Our Dark Side (4 page)

Read Our Dark Side Online

Authors: Elisabeth Roudinesco

Born in 1404, Gilles de Rais belonged, on his father's side, to the illustrious house of Laval-Montmorency and, on his mother's side, to one of the richest families in the kingdom. But the world in which he lived – the world of the One Hundred Years War – was plagued with looters. The heirs to the chivalry of old had turned predator and had developed a taste for murder and cruelty. Under the reign of the mad king Charles VI, the rivalry between the Armagnacs and the Burgundians worked to the advantage of the English. Control over Paris and the king passed from the Armagnacs to the Burgundians and back again, but the authority of the monarchy was never re-established.

When the king died in 1422, five years after the defeat of Agincourt, two heirs were in a position to succeed him.
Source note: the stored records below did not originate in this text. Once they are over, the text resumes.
(* ===== verification/BlockChains.v ===== *)
(** * Elements in a chain of blocks

    The loops of the bulk operations over the blocks of a producer, each of
    which knows the next: elements are constructed up to the first that throws,
    and those constructed are destroyed again. *)
From S2P Require Import Prelude.
From S2P Require Import QueueUtils.
From S2P Require Import QueueTraits.
From S2P Require Import QueueBlock.
From S2P Require Import BlockPool.
From S2P Require Import ProducerMemory.
From S2P Require Import BlockContents.
From S2P Require Import BlockMemory.
#[local] Open Scope Z_scope.
Import ProducerMemory.

Section Chains.
Context {tr : Traits} (checked : static_asserts = true) (fits : BLOCK_SIZE <= 2 ^ 62) {T P : Type} {ctx : InnerQueueContext}.
Context (noexcept_ctor : bool) (ctor_throws : T -> bool).
Context (tail_block : P -> option nat) (set_tail_block : option nat -> P -> P).
Context (get_set : forall v p, tail_block (set_tail_block v p) = v).
Context (set_set : forall v v' p, set_tail_block v (set_tail_block v' p) = set_tail_block v p).
Context (set_get : forall p, set_tail_block (tail_block p) p = p).
Implicit Types (m : Memory (T := T)) (p : P) (f : Z -> option T) (l L : list nat).
Abbreviation hold := (blocks_hold ctx).

(** The chain [l] are the newest of the blocks [L], the newest last. *)
Definition newest_of l L : Prop := forall q c, l !! q = Some c -> L !! (length l - 1 - q)%nat = Some c.

Lemma newest_tail b l L : newest_of (b :: l) L -> newest_of l L.
Proof.
  intros H q c Hq. replace (length l - 1 - q)%nat with (length (b :: l) - 1 - S q)%nat by (cbn; lia). by apply H.
Qed.

Lemma newest_head b l L : newest_of (b :: l) L -> L !! length l = Some b.
Proof. intros H. specialize (H O b eq_refl). cbn in H. by replace (length l - 0 - 0)%nat with (length l) in H by lia. Qed.

Lemma newest_in l L b : newest_of l L -> (b ∈ l) -> (b ∈ L).
Proof. intros H [q Hq]%list_elem_of_lookup. apply H in Hq. by eapply list_elem_of_lookup_2. Qed.

Lemma newest_reverse l rest : newest_of l (reverse l ++ rest).
Proof.
  intros q c Hq. pose proof (lookup_lt_Some _ _ _ Hq). rewrite lookup_app_l by (rewrite length_reverse; lia).
  rewrite reverse_lookup by lia. by replace (length l - S (length l - 1 - q))%nat with q by lia.
Qed.

Lemma newest_not_in b l L : newest_of (b :: l) L -> NoDup L -> b ∉ l.
Proof.
  intros H Hnd [q Hq]%list_elem_of_lookup. pose proof (newest_head _ _ _ H) as Hb. pose proof (newest_tail _ _ _ H q b Hq) as Hb'.
  pose proof (NoDup_lookup _ _ _ _ Hnd Hb Hb'). apply lookup_lt_Some in Hq. lia.
Qed.

(** One block of the chain changed. *)
Lemma hold_step bs L tb h f f' j b blk' :
  hold bs L tb h f -> L !! j = Some b -> block_has ctx blk' (tb - Z.of_nat j * BLOCK_SIZE) h f' ->
  (forall z, ~ tb - Z.of_nat j * BLOCK_SIZE <= z < tb - Z.of_nat j * BLOCK_SIZE + BLOCK_SIZE -> f' z = f z) ->
  hold (<[b := blk']> bs) L tb h f'.
Proof. intros. by eapply (hold_insert checked fits). Qed.

(** ** Construction *)

(** Nothing to be constructed. *)
Lemma fill_chain_nil fuel m p i :
  fill_chain noexcept_ctor ctor_throws tail_block set_tail_block (S fuel) (tail_block p) (u64 i) (u64 i) [] (m, p) = Some (None, (m, p)).
Proof.
  cbn [fill_chain]. rewrite (bind_some _ _ _ (tail_block p) (m, p)) by done.
  destruct (behind checked fits 0 i ltac:(apply Zmod_0_l)) as (j & _ & Hj). pose proof (BLOCK_SIZE_bounds checked fits).
  rewrite (stop_index_spec checked fits (0 + - j * BLOCK_SIZE)); [|rewrite Z_mod_plus_full; apply Zmod_0_l|lia|lia|lia].
  replace (Z.min _ i) with i by lia. rewrite Z.eqb_refl. rewrite (bind_some _ _ _ (u64 i, [], false) (m, p)) by done.
  rewrite decide_True by done. by rewrite (bind_some _ _ _ tt (m, p)) by (apply assert_true, Z.eqb_refl).
Qed.

Lemma fill_chain_spec l : forall fuel b m p f i zs endBlock L tb h,
  hold (blocks m) L tb h f -> tb `mod` BLOCK_SIZE = 0 -> newest_of (b :: l) L -> linked (blocks m) (b :: l) ->
  tail_block p = Some b -> endBlock = last (b :: l) -> (length l < fuel)%nat ->
  let b0 := tb - Z.of_nat (length l) * BLOCK_SIZE in
  b0 <= i < b0 + BLOCK_SIZE -> 0 < Z.of_nat (length zs) < 2 ^ 63 -> tb < i + Z.of_nat (length zs) <= tb + BLOCK_SIZE ->
  (forall z, i <= z -> f z = None) ->
  exists q m' c k, fill_chain noexcept_ctor ctor_throws tail_block set_tail_block fuel endBlock (u64 i) (u64 (i + Z.of_nat (length zs))) zs (m, p) =
      Some (if decide (q = length zs) then None else Some (u64 (i + Z.of_nat q)), (m', set_tail_block (Some c) p)) /\
    (q <= length zs)%nat /\ touched L m m' /\ hold (blocks m') L tb h (over f i (firstn q zs)) /\
    Forall (fun y => throws noexcept_ctor ctor_throws y = false) (firstn q zs) /\
    ((q < length zs)%nat -> exists y, zs !! q = Some y /\ throws noexcept_ctor ctor_throws y = true) /\
    (b :: l) !! k = Some c /\ b0 + Z.of_nat k * BLOCK_SIZE <= i + Z.of_nat q <= b0 + Z.of_nat k * BLOCK_SIZE + BLOCK_SIZE /\
    (q = length zs -> k = length l).
Proof.
  pose proof (BLOCK_SIZE_bounds checked fits) as HB.
  induction l as [|b' l IH]; intros fuel b m p f i zs endBlock L tb h Hh Htb Hnew Hch Hp Hend Hfuel b0 Hi Hzs HiN Hf;
    (destruct fuel as [|fuel]; [lia|]); cbn [fill_chain]; rewrite (bind_some _ _ _ (tail_block p) (m, p)) by done; rewrite Hp;
    rewrite (stop_index_spec checked fits b0) by (try apply back_mod; done || lia);
    set (stop := Z.min (b0 + BLOCK_SIZE) (i + Z.of_nat (length zs))).
  all: rewrite wrap_eqb by lia; rewrite (proj2 (Z.eqb_neq i stop)) by (cbn [length] in *; lia).
  all: pose proof (newest_head _ _ _ Hnew) as Hj; destruct (hold_block _ _ _ _ _ Hh _ _ Hj) as (blk & Eb & Hb); fold b0 in Hb.
  all: destruct (fill_block_spec checked fits noexcept_ctor ctor_throws (Z.to_nat BLOCK_SIZE) m p b blk b0 h f i stop zs Eb Hb)
    as (q & blk' & E & Hb' & Hn & Hq & Hall & Hthrow); [by apply back_mod|lia|lia|lia|lia|intros z Hz; apply Hf; lia|].
  all: erewrite bind_some by (rewrite (bind_some _ _ _ b (m, p)) by done; exact E).
  all: assert (touched L m (with_block b blk' m)) as Ht by (eapply touched_block; [done|done|by eapply list_elem_of_lookup_2]).
  all: assert (hold (blocks (with_block b blk' m)) L tb h (over f i (firstn q zs))) as Hh1 by
    (eapply hold_step; [exact Hh|exact Hj|exact Hb'|]; intros z Hz; unfold over; rewrite length_firstn, decide_False; [done|]; fold b0 in Hz; lia).
  all: cbv zeta iota beta; case_bool_decide as Hstop.
  1,3: exists q, (with_block b blk' m), b, O; rewrite decide_False by lia;
    split; [by rewrite <- Hp, set_get|]; split; [lia|]; split; [done|]; split; [done|]; split; [done|]; split; [intros _; by apply Hthrow|];
    split; [done|]; split; [lia|lia].
  - cbn [length] in b0. rewrite decide_True by done. rewrite (proj2 (Z.eqb_eq _ _)) by (f_equal; lia).
    exists q, (with_block b blk' m), b, O. rewrite decide_True by lia.
    split; [by rewrite (bind_some _ _ _ tt (with_block b blk' m, p)), <- Hp, set_get by done|].
    split; [lia|]. split; [done|]. split; [done|]. split; [done|]. split; [intros ?; apply Hthrow; lia|]. split; [done|]. split; [lia|done].
  - rewrite decide_False.
    2:{ rewrite Hend, last_cons_cons. intros [=E']. symmetry in E'. apply last_Some in E' as [l1 E'].
        apply (newest_not_in _ _ _ Hnew); [apply Hh|]. rewrite E'. apply elem_of_app. right. left. }
    apply linked_cons in Hch as [(blk1 & Eb1 & En) Hch'].
    rewrite Eb in Eb1. injection Eb1 as <-.
    rewrite (bind_some _ _ _ b (with_block b blk' m, p)) by done.
    rewrite (bind_some _ _ _ _ _ (mem_load _ p b blk' (with_block_lookup m b blk'))). rewrite Hn, En.
    rewrite (bind_some _ _ _ tt (with_block b blk' m, set_tail_block (Some b') p)) by done.
    assert (i + Z.of_nat q = b0 + BLOCK_SIZE) as Eq by (cbn [length] in *; lia).
    assert (length (drop q zs) = length zs - q)%nat as El by apply length_drop. cbn [length] in b0.
    destruct (IH fuel b' (with_block b blk' m) (set_tail_block (Some b') p) (over f i (firstn q zs)) (i + Z.of_nat q) (drop q zs) endBlock L tb h)
      as (q2 & m' & c & k & E2 & Hq2 & Ht2 & Hh2 & Hall2 & Hthrow2 & Hc & Hr & Hk).
    + done.
    + done.
    + by eapply newest_tail.
    + by eapply linked_touched.
    + done.
    + by rewrite Hend, last_cons_cons.
    + cbn in Hfuel. lia.
    + cbn [length]. lia.
    + rewrite El. lia.
    + rewrite El. lia.
    + intros z Hz. unfold over. rewrite length_firstn, decide_False by lia. apply Hf. lia.
    + exists (q + q2)%nat, m', c, (S k). rewrite El in *.
      replace (i + Z.of_nat q + Z.of_nat (length zs - q)) with (i + Z.of_nat (length zs)) in E2 by lia. rewrite E2, set_set.
      split. { do 2 f_equal. replace (i + Z.of_nat (q + q2)) with (i + Z.of_nat q + Z.of_nat q2) by lia. repeat case_decide; (done || lia). }
      split; [lia|]. split; [by eapply touched_trans|]. rewrite <- take_take_drop. split; [|split; [by apply Forall_app|]].
      { eapply (hold_ext checked fits); [|exact Hh2]. intros z _. rewrite <- over_app, length_firstn. do 2 f_equal. lia. }
      split. { intros Hlt. destruct (Hthrow2 ltac:(lia)) as (y & Ey & Hy). exists y. split; [|done]. by rewrite lookup_drop in Ey. }
      split; [done|]. split; [cbn [length] in *; lia|]. intros Hall'. cbn [length]. f_equal. apply Hk. lia.
Qed.

(** ** Destruction *)

Lemma destroy_chain_spec k : forall fuel b l c m p f i stop L tb h,
  hold (blocks m) L tb h f -> tb `mod` BLOCK_SIZE = 0 -> newest_of (b :: l) L -> linked (blocks m) (b :: l) ->
  (b :: l) !! k = Some c -> (k < fuel)%nat ->
  let b0 := tb - Z.of_nat (length l) * BLOCK_SIZE in
  b0 <= i < b0 + BLOCK_SIZE -> i <= stop -> stop - i < 2 ^ 63 -> b0 + Z.of_nat k * BLOCK_SIZE <= stop <= b0 + Z.of_nat k * BLOCK_SIZE + BLOCK_SIZE ->
  (forall z, i <= z < stop -> is_Some (f z)) ->
  exists m', destroy_chain fuel (Some b) (Some c) (u64 i) (u64 stop) (m, p) = Some (tt, (m', p)) /\
    touched L m m' /\ hold (blocks m') L tb h (without f i stop).
Proof.
  pose proof (BLOCK_SIZE_bounds checked fits) as HB.
  induction k as [|k IH]; intros fuel b l c m p f i stop L tb h Hh Htb Hnew Hch Hc Hfuel b0 Hi Hle Hd Hs Hf;
    (destruct fuel as [|fuel]; [lia|]); cbn [destroy_chain];
    rewrite (stop_index_spec checked fits b0) by (try apply back_mod; done || lia); set (stop1 := Z.min (b0 + BLOCK_SIZE) stop).
  all: pose proof (newest_head _ _ _ Hnew) as Hj; destruct (hold_block _ _ _ _ _ Hh _ _ Hj) as (blk & Eb & Hb); fold b0 in Hb.
  all: assert (exists m1 blk1, (if u64 i =? u64 stop1 then mret (u64 i)
      else b ← the (Some b); destroy_in_block (Z.to_nat BLOCK_SIZE) b (u64 i) (u64 stop1)) (m, p) = Some (u64 stop1, (m1, p)) /\
      touched L m m1 /\ hold (blocks m1) L tb h (without f i stop1) /\ blocks m1 !! b = Some blk1 /\ Block.next blk1 = Block.next blk)
    as (m1 & blk1 & E1 & Ht & Hh1 & Eb1 & En1).
  1,3: rewrite wrap_eqb by lia; destruct (Z.eqb_spec i stop1) as [Ei|Hne];
    [exists m, blk; split; [by rewrite Ei|]; split; [apply touched_refl|]; split; [|done];
     eapply (hold_ext checked fits); [|exact Hh]; intros z _; unfold without; by rewrite decide_False by lia|];
    destruct (destroy_in_block_spec checked fits (Z.to_nat BLOCK_SIZE) m p b blk b0 h f i stop1 Eb Hb) as (blk1 & E1 & Hb1 & En1);
    [by apply back_mod|lia|lia|lia|intros z Hz; apply Hf; lia|];
    exists (with_block b blk1 m), blk1; split; [by rewrite (bind_some _ _ _ b (m, p)) by done|];
    split; [eapply touched_block; [done|done|by eapply list_elem_of_lookup_2]|];
    split; [|by split; [apply with_block_lookup|]];
    eapply hold_step; [exact Hh|exact Hj|exact Hb1|]; intros z Hz; unfold without; rewrite decide_False; [done|]; fold b0 in Hz; lia.
  all: rewrite (bind_some _ _ _ _ _ E1).
  - injection Hc as <-. rewrite decide_True by done. exists m1. split; [done|]. split; [done|].
    replace stop with stop1 by lia. done.
  - destruct l as [|b' l]; [done|]. cbn [lookup list_lookup] in Hc. rewrite decide_False.
    2:{ intros [=E]. apply (newest_not_in _ _ _ Hnew); [apply Hh|]. rewrite E. by eapply (list_elem_of_lookup_2 _ k). }
    apply linked_cons in Hch as [(blk2 & Eb2 & En) Hch'].
    rewrite Eb in Eb2. injection Eb2 as <-.
    rewrite (bind_some _ _ _ b (m1, p)) by done. rewrite (bind_some _ _ _ _ _ (mem_load _ p b blk1 Eb1)), En1, En.
    assert (stop1 = b0 + BLOCK_SIZE) as Estop by (cbn [length] in *; lia). cbn [length] in b0.
    destruct (IH fuel b' l c m1 p (without f i stop1) stop1 stop L tb h) as (m' & E & Ht' & Hh'); try done; try (cbn [length]; lia).
    + by eapply newest_tail.
    + by eapply linked_touched.
    + intros z Hz. unfold without. rewrite decide_False by lia. apply Hf. lia.
    + exists m'. split; [done|]. split; [by eapply touched_trans|]. eapply (hold_ext checked fits); [|exact Hh'].
      intros z _. unfold without. repeat case_decide; (done || lia).
Qed.

End Chains.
Henri VI, son of Henri V, was English, still a child and supported by the Burgundians. The Dauphin Charles VII was French but had been disinherited by the Treaty of Troyes (1420) and had taken refuge in Bourges. In the hands of his enemies, the legitimate heir to the throne of France was, in the circumstance, a king in name only until such time as he was crowned and won back his kingdom.

Brought up by his maternal grandfather Jean de Craon, who was a very rich but miserly and debauched feudal lord, Gilles de Rais was initiated into crime at the age of fourteen by his savage teacher, who had wept greatly when his only son fell at Agincourt. At the age of sixteen, Gilles married Catherine de Tours, the granddaughter of his grandfather's second wife, but that did not prevent him from taking his page as his lover; he too was to become a child-murderer. ‘Faced with Gilles and his grandfather', writes Bataille (2004: 27), ‘it is possible to imagine the brutalities of the Nazis …'

In 1424, Gilles seized his hateful grandfather's immense fortune. His only thought was to squander it on extravagant drunken feasts. His excesses destroyed the wealth the old lord had amassed through cynical calculations and premeditated acts of brutality. The avarice of the grandfather gave way to the prodigality of the grandson. But despite that inversion, the delight in evil was perpetuated: both predators shared the same passion for blood, and both defied the laws of men.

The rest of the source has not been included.